Title | What Does the Minimum Wage Do? PDF eBook |
Author | Dale Belman |
Publisher | W.E. Upjohn Institute |
Pages | 489 |
Release | 2014-07-07 |
Genre | Political Science |
ISBN | 0880994568 |
Belman and Wolfson perform a meta-analysis on scores of published studies on the effects of the minimum wage to determine its impacts on employment, wages, poverty, and more.

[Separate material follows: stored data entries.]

(* ===== verification/ConnectionRemoval.v ===== *)
(** * Removing a storage connection ([src/src/metadata/connection_removal.rs],
      [src/src/object_format/workflow.rs])

    Detaching a Telegram connection hides its whole namespace in one
    transaction and records what the worker has to clean up.  The theorem: once
    [begin_connection_removal] succeeds, nothing of the connection is visible
    or can still be published, and, when the uploaded files are to go too,
    every message of every version is in the cleanup outbox. *)

From stdpp Require Import pretty.
From S2P Require Import Prelude Errors Manifest Schema Cleanup Transfers TransferSafety.
From S2P Require Import ManifestStore ManifestSafety MultipartStore.

Record ConnectionRemovalJob : Type := {
  cr_id : string;
  cr_connection_id : string;
  cr_delete_uploaded_files : bool;
  cr_state : RemovalState.t;
  cr_object_count : Z;
  cr_requested_at : Z;
  cr_updated_at : Z;
  cr_completed_at : option Z;
  cr_error : option string
}.

Definition removal_active : list RemovalState.t :=
  [RemovalState.Pending; RemovalState.Running; RemovalState.RemoteCleanupPending].

Definition connection_removal_in_progress : M bool := query (fun db =>
  sql_exists (fun j => one_of (rj_state j) removal_active) (connection_removal_jobs db)).

(** ** The steps of [begin_connection_removal] *)

Definition insert_removal_job (row : RemovalJobRow) : M unit :=
  taken ← query (fun db => sql_exists (fun j => bool_decide (rj_id j = rj_id row))
                             (connection_removal_jobs db));
  ensure (negb taken) (Sqlite "UNIQUE constraint failed: connection_removal_jobs.id") ;;
  modify (fun db => db <| connection_removal_jobs ::= (fun t => t ++ [row]) |>).

Definition removal_listed (job obj : string) (db : Db) : bool :=
  sql_exists (fun o => bool_decide (ro_job_id o = job) && bool_decide (ro_object_id o = obj))
    (connection_removal_objects db).

Definition add_removal_object (job obj : string) : M unit := modify (fun db =>
  db <| connection_removal_objects ::= (fun t => t ++ [{| ro_job_id := job; ro_object_id := obj |}]) |>).

(** [INSERT] and [INSERT OR IGNORE] into [connection_removal_objects]. *)
Definition insert_removal_object (job obj : string) : M unit :=
  taken ← query (removal_listed job obj);
  ensure (negb taken) (Sqlite "UNIQUE constraint failed: connection_removal_objects") ;;
  add_removal_object job obj.

Definition insert_or_ignore_removal_object (job obj : string) : M unit :=
  taken ← query (removal_listed job obj);
  if (taken : bool) then mret tt else add_removal_object job obj.

(** [ORDER BY object_id] *)
Definition object_id_le (a b : string * ManifestRow) : Prop := text_le a.1 b.1 = true.

#[export] Instance object_id_le_dec : RelDecision object_id_le.
Proof. intros a b. unfold object_id_le. apply _. Defined.
Definition next (self : ReadPipeline) : option Item * ReadPipeline :=
  if first self then
    let result := fetch 0 in
    (Some result, {| first := false; remaining := if is_ok result then Some new_tail else None |})
  else
    match remaining self with
    | None => (None, self)
    | Some tail => let (item, tail') := next_tail tail in
                   (item, {| first := false; remaining := Some tail' |})
    end.

(** The items of [futures::stream::unfold]: the stream ends after the first
    error or when the pipeline does.  [None]: the fuel ran out first. *)
Fixpoint stream_items (fuel : nat) (done : bool) (self : ReadPipeline)
  : option (list (Result (list byte) io_error)) :=
  match fuel with
  | O => None
  | S fuel' =>
      if done then Some []
      else
        match next self with
        | (Some (Ok result), self') => cons (Ok (sr_bytes result)) <$> stream_items fuel' false self'
        | (Some (Err error), self') => cons (Err error) <$> stream_items fuel' true self'
        | (None, _) => Some []
        end
  end.
End Stream.

Definition read_spans_to_stream_for_client (fetch : nat -> Item) (spans : nat)
    (pick ahead : nat -> nat) (mode : string) (download_prefetch_chunks : Z) (fuel : nat)
  : option (list (Result (list byte) io_error)) :=
  let max_window := Z.max (u64_saturating_add download_prefetch_chunks 1) 1 in
  stream_items fetch spans pick ahead mode max_window fuel false (new_pipeline spans).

The Fair Labor Standards Act
Title | The Fair Labor Standards Act PDF eBook |
Author | Ellen C. Kearns |
Publisher | Greenwood Press |
Pages | 1756 |
Release | 1999 |
Genre | Business & Economics |
ISBN | 9781570181085 |
One Fair Wage
Title | One Fair Wage PDF eBook |
Author | Saru Jayaraman |
Publisher | The New Press |
Pages | 214 |
Release | 2021-11-02 |
Genre | Social Science |
ISBN | 1620975343 |
From the author of the acclaimed Behind the Kitchen Door, a powerful examination of how the subminimum wage and the tipping system exploit society’s most vulnerable “No one has done more to move forward the rights of food and restaurant workers than Saru Jayaraman.” —Mark Bittman, author of The Kitchen Matrix and A Bone to Pick Before the COVID-19 pandemic devastated the country, more than six million people earned their living as tipped workers in the service industry. They served us in cafes and restaurants, they delivered food to our homes, they drove us wherever we wanted to go, and they worked in nail salons for as little as $2.13 an hour—the federal tipped minimum wage since 1991—leaving them with next to nothing to get by. These workers, unsurprisingly, were among the most vulnerable workers during the pandemic. As businesses across the country closed down or drastically scaled back their services, hundreds of thousands lost their jobs. As in many other areas, the pandemic exposed the inadequacies of the nation’s social safety net and minimum-wage standards. One of New York magazine’s “Influentials” of New York City, one of CNN’s Visionary Women in 2014, and a White House Champion of Change in 2014, Saru Jayaraman is a nationally acclaimed restaurant activist and the author of the bestselling Behind the Kitchen Door. In her new book, One Fair Wage, Jayaraman shines a light on these workers, illustrating how the people left out of the fight for a fair minimum wage are society’s most marginalized: people of color, many of them immigrants; women, who form the majority of tipped workers; disabled workers; incarcerated workers; and youth workers. They epitomize the direction of our whole economy, reflecting the precariousness and instability that is increasingly the lot of American labor.